When the line containing "ltac:(lia) HP) as Hk." appears in the data below, begin copying there and stop only after the line containing "one end travel".

## [Records provided]

————————

(** C13: the three-way handshake synchronizes both ends. For all initial
    sequence numbers (wrapping ones included) and all legal windows, an active
    open against a listening server ends with both control blocks ESTABLISHED,
    each expecting exactly the other's next sequence number, nothing in
    flight and nothing pending, and each knowing the window the other
    advertised. *)
Theorem handshake_connects issC wndC issS wndS
  (HiC : is_u32 issC) (HiS : is_u32 issS)
  (HwC : 0 < wndC <= maxWindow) (HwS : 0 <= wndS <= maxWindow) :
  exists s c, handshake issC wndC issS wndS = Ret (Some (s, c)) /\
    connected s c /\ idle s /\ idle c /\ tcb_inv s /\ tcb_inv c /\
    snd_NXT (snd c) = Add issC 1 /\ snd_NXT (snd s) = Add issS 1 /\
    snd_WND (snd c) = wndS /\ snd_WND (snd s) = wndC.
Proof.
  assert (is_u32 wndC) by by apply wndC_u32. assert (is_u32 wndS) by by apply wndS_u32.
  rewrite handshake_result by done. eexists _, _. split; [done|].
  split; [constructor; cbn; done|]. split; [done|]. split; [done|].
  split; [apply established_inv|split; [apply established_inv|done]];
    auto using u32_width; lia.
Qed.

Lemma handshake_connects_witness :
  exists s c, handshake 4294967295 1000 2147483648 0 = Ret (Some (s, c)) /\
    connected s c /\ snd_NXT (snd c) = 0.
Proof.
  destruct (handshake_connects 4294967295 1000 2147483648 0)
    as (s & c & H & Hc & _ & _ & _ & _ & Hn & _); [done|done|done|done|].
  exists s, c. split; [exact H|]. split; [exact Hc|]. rewrite Hn. reflexivity.
Defined.

(** ** Data transfer *)

(** How much of [n] octets the next segment carries. *)
Definition sendable (n : Z) (t : ControlBlock) : Z :=
  let m := Z.min n (maxSend (snd t)) in
  if 0 <? snd_MSS (snd t) then Z.min (snd_MSS (snd t)) m else m.

Lemma maxSend_u32 t : tcb_wf t -> 0 <= maxSend (snd t) <= snd_WND (snd t).
Proof.
  intros Hwf. assert (is_u32 (snd_WND (snd t))) as HW by apply Hwf.
  rewrite maxSend_bounds by done. pose proof (inFlight_u32 (snd t)). u32_hyps. lia.
Qed.

Lemma sendable_bounds n t :
  tcb_wf t -> 0 <= n -> 0 <= sendable n t <= Z.min n (maxSend (snd t)).
Proof.
  intros Hwf Hn. pose proof (maxSend_u32 t Hwf). unfold sendable. bool_cases; lia.
Qed.

Lemma PendingSegment_established n t :
  tcb_wf t -> state t = StateEstablished -> challengeAcks t = 0 -> dupack t = 0 ->
  (pending0 t = 0 /\ 0 < n /\ 0 < maxSend (snd t)) \/ pending0 t = FlagACK ->
  0 <= n < 2 ^ 31 ->
  PendingSegment n t = Ret (Some
    {| SEQ := snd_NXT (snd t); ACK := rcv_NXT (rcv t); WND := rcv_WND (rcv t);
       Flags := FlagACK; DATALEN := sendable n t |}).
Proof.
  intros Hwf Hst Hc Hd Hp Hn. pose proof (maxSend_u32 t Hwf) as Hm.
  assert (is_u32 (snd_WND (snd t))) as HW by apply Hwf.
  assert (is_u32 (snd_MSS (snd t))) as HM by apply Hwf.
  unfold PendingSegment, pendingChallengeAck, HasPendingRetransmit, sendable.
  rewrite Hc, Hd, Hst. cbn. rewrite andb_false_r.
  assert (Z.lor (pending0 t) FlagACK = FlagACK) as -> by (by destruct Hp as [[-> _]| ->]).
  assert ((pending0 t =? 0) && (n =? 0) = false) as ->.
  { destruct Hp as [(-> & ? & _)| ->]; [|done]. by apply Z.eqb_neq; lia. }
  assert ((maxSend (snd t) =? 0) && (pending0 t =? 0) = false) as ->.
  { destruct Hp as [(_ & _ & ?)| ->]; [|apply andb_false_r].
    replace (maxSend (snd t) =? 0) with false by (symmetry; apply Z.eqb_neq; lia). done. }
  run. u32_hyps.
  bool_cases; cbn; try lia; do 3 f_equal; unfold u32; rewrite Z.mod_small; lia.
Qed.

(** The block after sending an ACK segment with [len] octets at SND.NXT. *)
Definition after_ack_sent (len : Z) (t : ControlBlock) : ControlBlock :=
  with_snd (snd_with_NXT (Add (snd_NXT (snd t)) len) (snd t)) (with_pending 0 0 t).

(** A data or ACK segment, with or without PSH, with any legal window. *)
Lemma Send_data_segment t len f w :
  tcb_inv t -> state t = StateEstablished -> challengeAcks t = 0 ->
  pending0 t = 0 \/ pending0 t = FlagACK -> 0 <= len <= snd_WND (snd t) ->
  f = FlagACK \/ f = Z.lor FlagACK FlagPSH -> 0 <= w <= maxWindow ->
  Send {| SEQ := snd_NXT (snd t); ACK := rcv_NXT (rcv t); WND := w;
          Flags := f; DATALEN := len |} t
  = (with_rcv (rcv_with_WND w (rcv t)) (after_ack_sent len t), None).
Proof.
  intros Hi Hst Hc Hp Hl Hf Hw. pose proof (inv_wf _ Hi) as Hwf. pose proof maxWindow_val'.
  assert (is_u32 (snd_WND (snd t))) as HW by apply Hwf.
  assert (is_u32 len) as Hlen by (u32_hyps; unfold is_u32; lia).
  match goal with |- Send ?s t = _ => set (seg := s) end.
  assert (LEN seg = len) as HL
    by (rewrite LEN_bits by done; unfold seg; destruct Hf as [-> | ->]; run; wrap_lia).
  assert (HasAny f FlagFIN = false /\ HasAny f FlagACK = true) as [HF HA]
    by (by destruct Hf as [-> | ->]).
  unfold Send. rewrite validateOutgoing_ok; try done.
  - unfold send_dispatch. rewrite Hst. change (Flags seg) with f. rewrite HF.
    unfold send_pending. cbn. rewrite (inv_pending1 _ Hi).
    assert (Z.ldiff (pending0 t) f = 0) as ->
      by (by destruct Hp as [-> | ->], Hf as [-> | ->]).
    run. unfold pendingChallengeAck, send_account. cbn. rewrite Hc. cbn.
    rewrite LessThan_refl, HL. by destruct t as [? [] ? ? ? ? ? ? ?].
  - destruct_wf Hwf. unfold seg_wf, seg. cbn. unfold is_u32 in *.
    split_and!; auto; try lia; destruct Hf as [-> | ->]; closed_width.
  - by rewrite Hst.
  - cbn. lia.
  - by rewrite Hst.
  - destruct (decide (len = 0)) as [->|Hne]; [right; left|right; right; left]; cbn;
      rewrite ?HL; repeat split; try done; lia.
Qed.

Lemma Send_ack_segment t len :
  tcb_inv t -> state t = StateEstablished -> challengeAcks t = 0 ->
  pending0 t = 0 \/ pending0 t = FlagACK -> 0 <= len <= snd_WND (snd t) ->
  Send {| SEQ := snd_NXT (snd t); ACK := rcv_NXT (rcv t); WND := rcv_WND (rcv t);
          Flags := FlagACK; DATALEN := len |} t = (after_ack_sent len t, None).
Proof.
  intros Hi Hst Hc Hp Hl. assert (is_u32 (rcv_WND (rcv t))) as HW by apply (inv_wf _ Hi).
  rewrite Send_data_segment; auto.
  - by destruct t as [? [] ? ? ? ? ? ? ?].
  - u32_hyps. split; [lia|]. apply Hi.
Qed.

Lemma recv_accept_no_dup seg p t :
  ACK seg = snd_NXT (snd t) -> dupack t = 0 -> nRetransmit t = 0 ->
  let t' := recv_accept seg p t in
  snd_NXT (snd t') = snd_NXT (snd t) /\ dupack t' = 0 /\ nRetransmit t' = 0.
Proof.
  intros Ha Hd Hn t'. destruct (recv_accept_snd seg p t) as (_ & HN & _ & Hu).
  fold t' in HN, Hu. split; [done|].
  destruct Hu as [(_ & -> & [->|(E & _)])|(_ & _ & _ & _ & -> & ->)]; auto.
  unfold IncomingIsDupACK in E. rewrite Ha, LessThan_refl, andb_false_r in E. done.
Qed.

(** An acknowledgement of everything sent. *)
Lemma recv_accept_acks_all seg p t :
  tcb_inv t -> state t <> StateClosed -> HasAny (Flags seg) FlagACK = true ->
  ACK seg = snd_NXT (snd t) -> dupack t = 0 -> nRetransmit t = 0 ->
  let t' := recv_accept seg p t in
  snd_NXT (snd t') = snd_NXT (snd t) /\ snd_UNA (snd t') = snd_NXT (snd t) /\
  dupack t' = 0 /\ nRetransmit t' = 0 /\
  (snd_WND (snd t') = snd_WND (snd t) \/ snd_WND (snd t') = WND seg).
Proof.
  intros Hi Hc HA Ha Hd Hn t'.
  destruct (recv_accept_snd seg p t) as (_ & HN & HW & Hu). fold t' in HN, HW, Hu.
  pose proof (inv_flight _ Hi Hc). pose proof (syn_budget_bound t).
  pose proof (fin_budget_bound t). pose proof maxWindow_val'.
  assert (snd_UNA (snd t') = snd_NXT (snd t)) as HU.
  { destruct (LessThan (snd_UNA (snd t)) (ACK seg)) eqn:E.
    - rewrite <- Ha. apply recv_accept_una; auto. rewrite Ha. apply LessThanEq_refl.
    - destruct Hu as [(-> & _)|(-> & _)]; [|done].
      assert (dist (snd_UNA (snd t)) (snd_NXT (snd t)) = 0) as E0.
      { rewrite LessThan_dist, Ha in E. unfold inFlight in *. 
        pose proof (dist_range (snd_UNA (snd t)) (snd_NXT (snd t))). u32_hyps.
        apply andb_false_iff in E as [E|E]; bool_hyps; lia. }
      apply dist_zero; [apply Hi..|done]. }
  destruct (recv_accept_no_dup seg p t) as (_ & E1 & E2); auto.
Qed.

Lemma LEN_ack seg : Flags seg = FlagACK -> is_u32 (DATALEN seg) -> LEN seg = DATALEN seg.
Proof. intros HF Hd. rewrite LEN_bits, HF by done. run. wrap_lia. Qed.

Lemma Recv_ack_segment seg t :
  tcb_wf t -> state t = StateEstablished -> seg_wf seg -> Flags seg = FlagACK ->
  WND seg <= maxWindow ->
  SEQ seg = rcv_NXT (rcv t) -> ACK seg = snd_NXT (snd t) -> DATALEN seg <= rcv_WND (rcv t) ->
  Recv seg t = Ret (recv_accept seg (if 0 <? DATALEN seg then FlagACK else 0) t, None).
Proof.
  intros Hwf Hst Hs HF Hw Hq Ha Hl.
  assert (is_u32 (DATALEN seg)) as Hd by apply Hs.
  assert (is_u32 (rcv_WND (rcv t))) as HW by apply Hwf. u32_hyps.
  rewrite Recv_established; rewrite ?HF; try done.
  - change (HasAny FlagACK FlagFIN) with false. by rewrite orb_false_r.
  - unfold fits_window. rewrite LEN_ack by done. lia.
  - intros _. left. rewrite Ha. apply LessThanEq_refl.
Qed.

Lemma transmit_established n a b :
  tcb_inv a -> tcb_inv b -> state a = StateEstablished -> state b = StateEstablished ->
  challengeAcks a = 0 -> dupack a = 0 ->
  snd_NXT (snd a) = rcv_NXT (rcv b) -> rcv_NXT (rcv a) = snd_NXT (snd b) ->
  (pending0 a = 0 /\ 0 < n /\ 0 < maxSend (snd a)) \/ pending0 a = FlagACK ->
  0 <= n < 2 ^ 31 -> sendable n a <= rcv_WND (rcv b) ->
  let len := sendable n a in
  let seg := {| SEQ := snd_NXT (snd a); ACK := rcv_NXT (rcv a); WND := rcv_WND (rcv a);
                Flags := FlagACK; DATALEN := len |} in
  let a' := after_ack_sent len a in
  let b' := recv_accept seg (if 0 <? len then FlagACK else 0) b in
  transmit n a b = Ret (Some (a', b')) /\ tcb_inv a' /\ tcb_inv b'.
Proof.
  intros Ha Hb Sa Sb Ca Da Nab Nba Hp Hn Hfit len seg a' b'.
  pose proof (inv_wf _ Ha) as Hwa. pose proof (inv_wf _ Hb) as Hwb.
  pose proof (sendable_bounds n a Hwa ltac:(lia)) as Hsb. fold len in Hsb, Hfit.
  pose proof (maxSend_u32 a Hwa) as Hm.
  assert (PendingSegment n a = Ret (Some seg)) as HP by (by apply PendingSegment_established).
  assert (Send seg a = (a', None)) as HS.
  { apply Send_ack_segment; auto; [|lia]. destruct Hp as [[? _]|?]; auto. }
  assert (trimmed seg seg) as Ht by (constructor; auto; cbn; [lia|apply Hwa]).
  assert (seg_wf seg) as Hseg.
  { pose proof (PendingSegment_kind n a _ Hwa ltac:(lia) HP) as Hk.
    exact (step_send_wf n seg seg a Hwa Hk Ht). }
  assert (Recv seg b = Ret (b', None)) as HR.
  { apply Recv_ack_segment; auto. apply Ha. }
  split; [|split].
  - unfold transmit. rewrite HP. cbn [mbind outcome_bind]. rewrite HS, HR. done.
  - apply (step_send_inv n seg seg a); auto. by rewrite Sa.
  - apply (Recv_inv seg b b' None); auto. cbn. rewrite Nba, dist_self. done.
Qed.

(** data transfer: on an established idle connection, [n] octets offered to
    one end travel in one segment of min(n, window, MSS) octets which the other
    end accepts, advancing RCV.NXT by exactly that many octets; its
    acknowledgement returns, and the connection is again synchronized and
    idle, with nothing in flight. *)
Theorem data_is_acknowledged n a b
  (Hcon : connected a b) (Hia : idle a) (Hib : idle b) (Ha : tcb_inv a) (Hb : tcb_inv b)
  (Hn : 0 < n < 2 ^ 31) (Hw : 0 < snd_WND (snd a)) :
  exists a' b', then_transmit_back 0 (transmit n a b) = Ret (Some (a', b')) /\
    connected a' b' /\ idle a' /\ idle b' /\ tcb_inv a' /\ tcb_inv b' /\
    rcv_NXT (rcv b') = Add (rcv_NXT (rcv b)) (sendable n a) /\
    rcv_NXT (rcv a') = rcv_NXT (rcv a) /\
    0 < sendable n a <= Z.min n (snd_WND (snd a)).
Proof.
  destruct Hcon as [Sa Sb Nab Nba Ua Ub Wab Wba].
  destruct Hia as (Pa & _ & Ca & Da & Ra), Hib as (Pb & _ & Cb & Db & Rb).
  pose proof (inv_wf _ Ha) as Hwa. pose proof (inv_wf _ Hb) as Hwb.
  assert (maxSend (snd a) = snd_WND (snd a)) as HM.
  { rewrite maxSend_bounds by apply Hwa. unfold inFlight. rewrite Ua, dist_self. lia. }
  pose proof (sendable_bounds n a Hwa ltac:(lia)) as Hsb. rewrite HM in Hsb.
  assert (0 < sendable n a) as Hpos.
  { unfold sendable. rewrite HM. bool_cases; lia. }
  destruct (transmit_established n a b) as (HT & Ha' & Hb'); auto; try lia.
  set (seg := {| SEQ := snd_NXT (snd a) |}) in *.
  set (a1 := after_ack_sent (sendable n a) a) in *.
  replace (0 <? sendable n a) with true in * by (symmetry; by apply Z.ltb_lt).
  set (b1 := recv_accept seg FlagACK b) in *.
  destruct (recv_accept_acks_all seg FlagACK b) as (N1 & U1 & D1 & R1 & W1);
    auto; [by rewrite Sb|]. fold b1 in N1, U1, D1, R1, W1.
  destruct (recv_accept_rest seg FlagACK b) as (S1 & P1 & _ & C1 & RW1 & _ & RN1 & _).
  fold b1 in S1, P1, C1, RW1, RN1. rewrite Pb in P1.
  assert (LEN seg = sendable n a) as HL.
  { apply LEN_ack; [done|]. pose proof (maxSend_u32 a Hwa).
    assert (is_u32 (snd_WND (snd a))) by apply Hwa. u32_hyps. cbn. unfold is_u32. lia. }
  rewrite HL in RN1.
  assert (sendable 0 b1 = 0) as H0.
  { pose proof (sendable_bounds 0 b1 (inv_wf _ Hb') ltac:(lia)). lia. }
  assert (is_u32 (rcv_WND (rcv a))) as HWa by apply Hwa. u32_hyps.
  assert (snd_NXT (snd a1) = Add (snd_NXT (snd a)) (sendable n a) /\
    snd_WND (snd a1) = snd_WND (snd a) /\ rcv a1 = rcv a /\ state a1 = StateEstablished /\
    pending0 a1 = 0 /\ pending1 a1 = 0 /\ dupack a1 = 0 /\ nRetransmit a1 = 0)
    as (N0 & W0 & R0 & S0 & P0 & Q0 & D0 & X0) by done.
  change (Z.lor 0 FlagACK) with FlagACK in P1. rewrite Sb in S1. change (WND seg) with (rcv_WND (rcv a)) in W1. clearbody a1 b1.
  destruct (transmit_established 0 b1 a1) as (HT2 & Hb2 & Ha2); auto; try lia;
    try (by rewrite ?R0, ?N1, ?RN1, ?N0, ?Nab, ?Nba).
  { rewrite H0, R0. lia. }
  rewrite H0 in HT2, Hb2, Ha2. change (0 <? 0) with false in *. cbn iota in *.
  set (ack := {| SEQ := snd_NXT (snd b1) |}) in *.
  destruct (recv_accept_acks_all ack 0 a1) as (N2 & U2 & D2 & R2 & W2);
    auto; [by rewrite S0|cbn; rewrite RN1, N0, Nab; done|].
  destruct (recv_accept_rest ack 0 a1) as (S2 & P2 & Q2 & C2 & RW2 & _ & RN2 & _).
  assert (LEN ack = 0) as HL2 by (by apply LEN_ack).
  exists (recv_accept ack 0 a1), (after_ack_sent 0 b1).
  split; [by rewrite HT; cbn [mbind outcome_bind then_transmit_back]; rewrite HT2|].
  assert (Add (snd_NXT (snd b1)) 0 = snd_NXT (snd b1)) as HB by (apply UpdateForward_0, Hb').
  assert (UpdateForward (rcv_NXT (rcv a)) 0 = rcv_NXT (rcv a)) as HA
    by (apply UpdateForward_0, Ha).
  rewrite HL2, R0, HA in RN2. rewrite R0 in RW2. rewrite P0 in P2. rewrite Q0 in Q2.
  change (WND ack) with (rcv_WND (rcv b1)) in W2.
  set (a2 := recv_accept ack 0 a1) in *. clearbody a2.
  split; [|split; [by repeat split|]; split; [by repeat split|]; split; [done|]; split; [done|];
           split; [exact RN1|]; split; [exact RN2|]; lia].
  constructor; rewrite ?S2, ?N2, ?U2, ?RN2, ?RW2; cbn;
    rewrite ?HB, ?N0, ?RN1, ?Nab, ?RW1, ?N1, ?U1; auto.
  - destruct W2 as [-> | ->]; lia.
  - destruct W1 as [-> | ->]; lia.
Qed.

————————

## [Your solution]
  { pose proof (PendingSegment_kind n a _ Hwa ltac:(lia) HP) as Hk.
    exact (step_send_wf n seg seg a Hwa Hk Ht). }
  assert (Recv seg b = Ret (b', None)) as HR.
  { apply Recv_ack_segment; auto. apply Ha. }
  split; [|split].
  - unfold transmit. rewrite HP. cbn [mbind outcome_bind]. rewrite HS, HR. done.
  - apply (step_send_inv n seg seg a); auto. by rewrite Sa.
  - apply (Recv_inv seg b b' None); auto. cbn. rewrite Nba, dist_self. done.
Qed.

(** data transfer: on an established idle connection, [n] octets offered to
    one end travel in one segment of min(n, window, MSS) octets which the other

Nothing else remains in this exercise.